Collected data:
(** The phase after the event, what is sent, the object. *)
Definition task_step (id : Z) (kind : Kind) (phase : Phase) (o : ChanObj) (r : nat) (ev : TaskEvent)
  : option (Phase * list Out * ChanObj) :=
  match phase, kind, ev with
  | Sending, Outgoing host port, SendOpen ok =>
      Some (if ok then (Relaying [], [ToPeer (open_msg id host port Window.CHANNEL_WINDOW)], o)
            else (Over, [], o))
  | Setting pending len setup, Accepted _ _, Takes =>
      let pop q := mk_obj q (o_rx_alive o) (o_tx_alive o) (o_credit o) (o_window o) in
      match o_inbound o with
      | InData b :: q =>
          if Host.pending_fits len (blen b)
          then Some (Setting (pending ++ [b]) (len + Window.charge (blen b)) setup, [], pop q)
          else Some (Over, [ToPeer (close_msg id)], pop q)
      | InClose :: q => Some (Over, [], pop q)
      | InViolation :: q => Some (Over, [ToPeer (close_msg id)], pop q)
      | [] => if o_tx_alive o then None else Some (Over, [], o)
      end
  | Setting pending len Authorizing, Accepted host port, Authorizes h =>
      if negb (idle o) then None
      else
        match authorize_open h host port with
        | Ok addrs => Some (Setting pending len (Connecting addrs), [], o)
        | Err message => Some (Over, [ToPeer (opened_msg id false message 0)], o)
        end
  | Setting pending _ (Connecting addrs), Accepted _ _, Connects try ok =>
      if negb (idle o) then None
      else
        let '(res, tried) := connect_any try no_address addrs in
        let out := Tried r <$> tried in
        match res with
        | Err message => Some (Over, out ++ [ToPeer (opened_msg id false message 0)], o)
        | Ok _ =>
            let o := mk_obj (o_inbound o) (o_rx_alive o) (o_tx_alive o) (o_credit o)
                       (Window.grant (o_window o) (Window.CHANNEL_WINDOW - Window.INITIAL_WINDOW)) in
            if ok then Some (Relaying pending, out ++ [ToPeer (opened_msg id true [] Window.CHANNEL_WINDOW)], o)
            else Some (Over, out, o)
        end
  | Relaying _, _, RelayEnds first second =>
      Some (Over, match Relay.run_channel_end id first second with
                  | Some f => [ToPeer f]
                  | None => []
                  end, o)
  | _, _, _ => None
  end.

(** The receiver of a task that is over is dropped. *)
Definition receiver (phase : Phase) (o : ChanObj) : ChanObj :=
  match phase with
  | Over => mk_obj [] false (o_tx_alive o) (o_credit o) (o_window o)
  | _ => o
  end.

(** ** The system *)

Inductive Event :=
| FromPeer (u : Union) (h : Hooks) (bind : result Z rstr)
| Accepts (t : nat)                (* a listener's task accepts a socket *)
| Records (t : nat)                (* and writes its channel down *)
| OpenHere (host : rstr) (port : Z) (* the side opens a channel of its own *)
| TaskStep (r : nat) (ev : TaskEvent)
| TaskEnds (r : nat)               (* [channels.remove(&id)] at the end of a task *)
| CloseAll.

(** [open_outgoing] with its task. *)
Definition opens (host : rstr) (port : Z) (s : System) : System * option Z :=
  match open_outgoing host port (engine s) with
  | (e, Some (Ok (id, r, _))) =>
      (mkSystem e (<[r := mkTask id (Outgoing host port) Sending]> (tasks s)) (listening s), Some id)
  | (e, _) => (mkSystem e (tasks s) (listening s), None)
  end.

Definition abort (t : nat) (ls : gmap nat Listener) : gmap nat Listener :=
  alter (fun l => mkListener (l_id l) (holding l) true) t ls.
(** The payload of a document signed by a trusted key or by the root key, and
    whether it was the root. *)
Definition open_document (s : Store) (signed : Signed) (now : Z) : option (bytes * bool) :=
  match verify_in s signed None now with
  | Some payload => Some (payload, false)
  | None => match verify_root signed with Some payload => Some (payload, true) | None => None end
  end.

(** How [std::fs::write] ends: the store is written; the file could not be opened and
    stays as it was; or the file was truncated and the write failed, so what is left
    of it no longer reads as a store. *)
Inductive Written := Saved | Untouched | Broken.

Definition save (s : Store) (out : Written) (d : option Store) : option Store :=
  match out with Saved => Some s | Untouched => d | Broken => None end.

Definition receive_rotation (e : option Enrollment) (t0 t1 : Z) (out : Written)
    (signed : Signed) (w : Keys) : option (result unit rstr) * Keys :=
  with_store e t0 (fun s d =>
    match open_document s signed t1 with
    | None => (s, d, Err (Str.lit "rotation signature not trusted"))
    | Some (payload, by_root) =>
        match rotation_from_slice payload with
        | Err err => (s, d, Err err)
        | Ok r =>
            match apply_rotation s r by_root t1 with
            | Err err => (s, d, Err err)
            | Ok s => (s, save s out d, Ok tt)
            end
        end
    end) w.
(* ===== verification/ManagedSettings.v ===== *)
(** * Managed settings: [src/clanto/policy.rs], [gpo.rs], [managed_config.rs],
      [settings_lock.rs] and [outgoing.rs]

    The settings that the administrator fixes: the table [OVERWRITE_SETTINGS] that the
    group policy (or the MDM) fills, the tenant's signed policy merged over it, the
    documents received and saved, and what the table allows.  The signature is that
    of [TenantKeys]; JSON is third-party code (the class [PolicyDecoders]); the clock
    and the results of file writes are arguments.  Tables of texts are [gmap]s. *)

From stdpp Require Import sorting.
From S2P Require Import Prelude TenantKeys.

Abbreviation table := (gmap rstr rstr).

Definition GPO_KEYS : list rstr := Str.lit <$> [
    "enable-remote-printer"; "enable-clipboard"; "enable-file-transfer"; "enable-camera";
    "enable-terminal"; "enable-tunnel"; "enable-remote-restart"; "enable-record-session";
    "enable-keyboard"; "enable-audio"; "enable-lan-discovery"; "allow-auto-disconnect";
    "auto-disconnect-timeout"; "verification-method"; "approve-mode"; "id-whitelist";
    "clanto-id-permissions"; "clanto-trusted-controllers"; "clanto-require-2fa";
    "clanto-access-hours"; "clanto-share-device-identity"; "clanto-forward-enabled";
    "clanto-forward-services-host"; "clanto-forward-services-controller";
    "clanto-forward-custom-host"; "clanto-forward-custom-host-targets"; "clanto-forward-reverse";
    "clanto-forward-custom-controller"; "clanto-forward-custom-controller-targets";
    "clanto-forward-webcam"; "clanto-forward-webcam-send"; "clanto-forward-webcam-receive";
    "clanto-forward-camera-device"; "clanto-temp-password-rotate-minutes";
    "clanto-require-protected-device"; "clanto-posture-bypass"; "clanto-file-scan";
    "clanto-file-scan-clamd"; "clanto-file-scan-max-mb"; "clanto-file-direction";
    "clanto-file-blocked-ext"; "clanto-eventlog-enabled"; "clanto-syslog-enabled";
    "clanto-syslog-host"; "clanto-syslog-port"; "clanto-syslog-protocol";
    "clanto-syslog-facility"; "clanto-syslog-tls-ca"; "clanto-syslog-format";
    "clanto-session-log-days"; "clanto-privacy-prompt"; "allow-auto-update";
    "clanto-outgoing-file-transfer"; "clanto-outgoing-clipboard"; "clanto-outgoing-tunnel";
    "clanto-outgoing-terminal"; "clanto-outgoing-remote-printer"; "clanto-outgoing-record";
    "clanto-require-controller-watermark"; "clanto-host-watermark"; "clanto-lock-settings";
    "clanto-enroll-token"; "clanto-unenroll"]%string.
(** The timer's thread after its sleep: the connections to close. *)
Definition timer_fires (t : Timer) (now : Z) (m : gmap Z Active) : list Z :=
  match m !! tm_conn t with
  | Some a =>
      if bool_decide (session_id a = tm_session t) && (tm_limit t <=? Z.max 0 (now - started a))
      then [tm_conn t] else []
  | None => []
  end.

Definition unregister (conn_id : Z) (m : gmap Z Active) : gmap Z Active := delete conn_id m.

(** The connections to close, and whether there is one. *)
Definition close_session (id : rstr) (m : gmap Z Active) : list Z * bool :=
  let conns := fst <$> List.filter (fun x => bool_decide (session_id x.2 = id)) (map_to_list m) in
  (conns, negb (bool_decide (conns = []))).

(** [set_sessions_blocked]: the block file after it, the connections to close and
    the result; [write_ok] and [remove_ok] are those of the file system. *)
Definition set_sessions_blocked (blocked : bool) (write_ok remove_ok exists_ : bool)
    (authed : list Z) (m : gmap Z Active) : bool * list Z * bool :=
  let ok := if blocked then write_ok else negb exists_ || remove_ok in
  let file := if blocked then exists_ || write_ok else exists_ && negb remove_ok in
  (file,
   if blocked
   then merge_sort Z.le (elements (list_to_set ((fst <$> map_to_list m) ++ authed) : gset Z))
   else [],
   ok).
End Sessions.

(** ** The controller's grants *)

Module Controller.
Record Fetched := mkFetched { at_ : Z; grant : rstr; f_session_id : rstr }.

(** In nanoseconds. *)
Definition CONTROLLER_GRANT_TTL : Z := 280 * 1000000000.

Definition grant_for (peer_id : rstr) (now : Z) (m : gmap rstr Fetched) : rstr :=
  match m !! peer_id with
  | Some f => if Z.max 0 (now - at_ f) <? CONTROLLER_GRANT_TTL then grant f else []
  | None => []
  end.
(* ===== verification/ConnLogin.v ===== *)
(** * The login of a connection: [src/server/connection.rs]

    The part of a connection that lives before it is authorised: its scope, the
    checks on a login request, the password, the second factor, the switch of sides
    and what the person at the PC answers, up to the authorisation
    ([send_logon_response_and_keep_alive]).  The checks are those of the components:
    [LoginFailure] (failures and the ID whitelist), [SessionGrant], [AccessHours],
    [IdPermissions], [TrustedControllers]; their results and the messages sent are
    kept in order in [out].  What a handler reads outside, options, clock, platform,
    is an [Env] of that moment.  The code is the desktop's, with the [flutter]
    feature. *)

From coqutil Require Import Datatypes.RecordSetters.
From S2P Require Import Prelude AccessHours IdPermissions LoginFailure TenantKeys TrustedControllers SessionGrant.
Import TriangleBracketNotations.

Abbreviation Perms := Connection.Connection.
Abbreviation Failures := Buckets.table.

(** SHA-256 and the storage formats of the permanent password, of [hbb_common]; the
    UTF-8 of a text. *)
Class Passwords := {
  sha256_digest : bytes -> bytes;
  as_bytes : rstr -> bytes;
  decode_permanent_password_h1_from_storage : rstr -> option bytes;
  local_permanent_password_storage_is_usable_for_auth : rstr -> rstr -> bool;
  decode_preset_password_h1_from_storage : rstr -> option bytes;
  preset_permanent_password_storage_is_usable_for_auth : rstr -> rstr -> bool }.

(** ** Messages *)

Inductive LoginUnion :=
| FileTransfer (dir : rstr) (show_hidden : bool)
| ViewCamera
| Terminal (service_id : rstr)
| PortForward (host : rstr) (port : Z) (multiplex : bool)
| Unknown.

(** [options]: the options of the request, if any, and whether they ask for a
    terminal that persists. *)
Record LoginRequest := mkRequest {
  username : rstr; lr_password : bytes; my_id : rstr; my_name : rstr; my_platform : rstr;
  lr_session_id : Z; os_username : rstr; os_password : rstr; hwid : bytes;
  union : option LoginUnion; options : option bool; new_version : bool;
  clanto_device_key : bytes; clanto_device_sig : bytes; lr_grant : rstr }.

Definition no_request : LoginRequest :=
  mkRequest [] [] [] [] [] 0 [] [] [] None None false [] [] [].

Inductive ConnAuditPrimaryAuth :=
| NoAuth | TemporaryPassword | PermanentPassword | Click | SwitchSides | ClantoGrant.
Inductive ConnAuditTwoFactor := NoTwoFactor | Totp | TrustedDevice.

(** What a connection tells, in order: the peer, the audit, the connection manager
    ([try_start_cm], [try_start_cm_ipc]), the tenant's server. *)
Inductive Effect :=
| Tell (e : Buckets.effect)
| ShowLogin (authorized : bool)
| StartCmIpc
| Ack (body : option (rstr * rstr * option rstr * rstr))
| Consent (info : GrantInfo) (result : rstr)
| RegisterGrant (info : GrantInfo)
| AddTrustedDevice (device : bytes).

(** ** State *)

(** [TerminalUserToken]: the process's user or the one logged on. *)
Inductive Token := SelfUser | CurrentLogonUser.

(** The peer's id, its name and its session. *)
Abbreviation SessionKey := (rstr * rstr * Z)%type.

Record Session := mkSession { last_recv_time : Z; random_password : rstr; tfa : bool }.
(* ===== verification/LoginSafety.v ===== *)
(** * What the login of a connection guarantees

    Over the handlers of [ConnLogin]: the runs of one connection among others, what a
    login went through and what authorised it, and the theorems: a session is
    authorised only by a vetted login with the second factor, requests of one
    connection ask for the same session, a grant cannot be retried, the temporary
    password is renewed.  [LoginToy] has the samples. *)

From coqutil Require Import Datatypes.RecordSetters.
From S2P Require Import Prelude AccessHours IdPermissions LoginFailure TenantKeys TrustedControllers SessionGrant ConnLogin.
Import TriangleBracketNotations.

(** * Specification *)

Section Spec.
Context `{Crypto} `{GrantDecoders} `{KeyCodec} `{Passwords}.

(** A turn of this connection, or whatever the others do to the shared state. *)
Inductive Move :=
| Turn (e : Env) (ev : Event)
| Others (w : World).

Definition move (m : Move) (s : St) : St :=
  match m with Turn e ev => turn e ev s | Others w => s <| world := w |> end.

Definition run (moves : list Move) (s : St) : St := foldl (fun s m => move m s) s moves.

(** The turns that the loop made, with the state that each found. *)
Fixpoint trace (moves : list Move) (s : St) : list (Env * Event * St) :=
  match moves with
  | [] => []
  | m :: moves =>
      match m with
      | Turn e ev => if live ev (conn s) then [(e, ev, s)] else []
      | Others _ => []
      end ++ trace moves (move m s)
  end.

Definition fresh (s : St) : Prop :=
  authorized (conn s) = false /\ awaiting_2fa (conn s) = false /\ from_switch (conn s) = false
  /\ start_cm_ipc_para (conn s) = true /\ closed (conn s) = false /\ login_scope (conn s) = None.

(** ** What a login went through *)

Definition whitelisted (e : Env) (s : St) (request : LoginRequest) : Prop :=
  (Buckets.check_id_whitelist (to_lowercase e) (failures2 (world s)) (opt_id_whitelist e)
     (ip (conn s)) (my_id request) (now_ms e)).1.2 = true.

Definition decision (e : Env) (s : St) (request : LoginRequest) : Decision :=
  (evaluate (enrolled e) (access_mode e) (sessions_blocked e) (clock e) (lr_grant request)
     (host (world s))).1.

Definition not_refused (d : Decision) : Prop :=
  match d with Refuse _ _ _ _ => False | _ => True end.

Definition granted (d : Decision) : option GrantInfo :=
  match d with Grant info => Some info | _ => None end.

(** The permissions that the options, the profile and the grant leave the request. *)
Definition login_perms (e : Env) (s : St) (request : LoginRequest) : Perms :=
  Connection.apply_id_permissions (to_lowercase e) (from_json e) (permission e)
    (opt_id_whitelist e) (opt_id_permissions e) (require_watermark e)
    (allows <$> granted (decision e s request)) (my_id request) (perms (conn s)).
Lemma held_app ip l l' : held_by ip (l ++ l') = (held_by ip l + held_by ip l')%nat.
Proof. unfold held_by. by rewrite List.filter_app, length_app. Qed.

Lemma filter_sub_length {A} (f g : A -> bool) (l : list A) :
  (length (List.filter f (List.filter g l)) <= length (List.filter f l))%nat.
Proof.
  induction l as [|x l IH]; [done|]. cbn. destruct (g x); cbn; destruct (f x); cbn; lia.
Qed.

Lemma filter_le {A} (f : A -> bool) (l : list A) : (length (List.filter f l) <= length l)%nat.
Proof. induction l as [|x l IH]; [done|]. cbn. destruct (f x); cbn; lia. Qed.

Lemma tl_filter {A} (P : A -> Prop) (f : A -> bool) (l : list A) :
  Forall P (tl l) -> Forall P (tl (List.filter f l)).
Proof.
  assert (forall l, Forall P l -> Forall P (List.filter f l)) as Hf.
  { intros l' Hl'. induction Hl' as [|x l' Hx Hl' IH]; [constructor|]. cbn. destruct (f x); [by constructor|done]. }
  destruct l as [|x l]; [done|]. cbn. intros Hl. apply Hf in Hl.
  destruct (f x); [done|]. by destruct (List.filter f l) as [|y l']; [constructor|inversion Hl].
Qed.

(** The oldest told to go counts as before. *)
Lemma held_mark ip p rest b : held_by ip (mkPlace (p_id p) (p_ip p) b :: rest) = held_by ip (p :: rest).
Proof. unfold held_by. cbn. by destruct (bool_decide _). Qed.

Lemma admit_tidy id ip conns : tidy conns -> tidy (admit_unauthorized id ip conns).2.
Proof.
  intros (Hlen & Hheld & Htl). unfold admit_unauthorized.
  destruct (Nat.leb_spec MAX_UNAUTHORIZED_CONNS_PER_ADDR (held_by ip conns)) as [Hshare|Hshare]; [done|].
  destruct (Nat.leb_spec MAX_UNAUTHORIZED_CONNS (length conns)) as [Hfull|Hfull].
  - destruct conns as [|p rest]; [done|]. split; [done|]. split; [|done]. intros ip'.
    cbn [snd]. rewrite held_mark. apply Hheld.
  - cbn [snd]. split; [rewrite length_app; cbn; lia|]. split.
    + intros ip'. rewrite held_app. specialize (Hheld ip').
      destruct (decide (ip = ip')) as [<-|Hne]; unfold held_by at 2; cbn [List.filter p_ip].
      * rewrite bool_decide_eq_true_2 by done. cbn. lia.
      * rewrite bool_decide_eq_false_2 by done. cbn. lia.
    + destruct conns as [|p rest]; [by constructor|]. apply Forall_app. split; [done|]. by repeat constructor.
Qed.

Lemma drop_tidy id conns : tidy conns -> tidy (drop_place id conns).
Proof.
  intros (Hlen & Hheld & Htl). unfold drop_place. split; [|split; [intros ip|by apply tl_filter]].
  - etransitivity; [apply filter_le|done].
  - etransitivity; [apply filter_sub_length|apply Hheld].
Qed.

Lemma step_tidy ev s : tidy (conns s) -> tidy (conns (step ev s).2).
Proof.
  intros Hs. destruct ev as [ip|id]; cbn [step]; [|by apply drop_tidy].
  pose proof (admit_tidy (get_new_id s) ip (conns s) Hs) as Ht.
  by destruct (admit_unauthorized _ _ _) as [[? told] c].
Qed.

(** However connections arrive and leave, at most 64 wait for their authorisation, at
    most 16 of one address, and at most one, the oldest, is on its way out. *)
Theorem admission_stays_within_the_limits (evs : list Event) (s : Server) :
  tidy (conns s) -> tidy (conns (run evs s).2).
Proof.
  revert s. induction evs as [|ev evs IH]; intros s Hs; [done|]. cbn [run].
  pose proof (step_tidy ev s Hs) as Ht. destruct (step ev s) as [told s1]. cbn [snd] in Ht.
  specialize (IH s1 Ht). by destruct (run evs s1).
Qed.

(** An arrival is admitted exactly when its address has less than its share and there
    is room; over its share it changes nothing, and without room it tells the oldest to
    go, if nobody was told. *)
Theorem admission_cases (id : Z) (ip : IpAddr) (conns : Places) :
  let '(ok, told, conns') := admit_unauthorized id ip conns in
  (ok = true <-> (held_by ip conns < MAX_UNAUTHORIZED_CONNS_PER_ADDR
                  /\ length conns < MAX_UNAUTHORIZED_CONNS)%nat)
  /\ (ok = true -> told = None /\ conns' = conns ++ [mkPlace id ip false])
  /\ (ok = false -> p_id <$> conns' = p_id <$> conns)
  /\ ((MAX_UNAUTHORIZED_CONNS_PER_ADDR <= held_by ip conns)%nat -> told = None /\ conns' = conns)
  /\ (forall p, told = Some p ->
      head conns = Some p /\ evicted p = false /\ length conns >= MAX_UNAUTHORIZED_CONNS)%nat.
Proof.
  unfold admit_unauthorized.
  destruct (Nat.leb_spec MAX_UNAUTHORIZED_CONNS_PER_ADDR (held_by ip conns)) as [Hshare|Hshare].
  { split_and!; try done; intros; lia. }
  destruct (Nat.leb_spec MAX_UNAUTHORIZED_CONNS (length conns)) as [Hfull|Hfull].
  - destruct conns as [|p rest]; [cbn in Hfull; unfold MAX_UNAUTHORIZED_CONNS in *; lia|].
    split_and!; try done; [lia|lia|].
    intros q Hq. destruct (evicted p) eqn:Ep; [done|]. injection Hq as <-. by split_and!.
  - split_and!; try done. lia.
Qed.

__Task__:
Across the entries, each line containing the word "receiver" is to be counted once; the total alone is to be given.

__Exercise result__:
2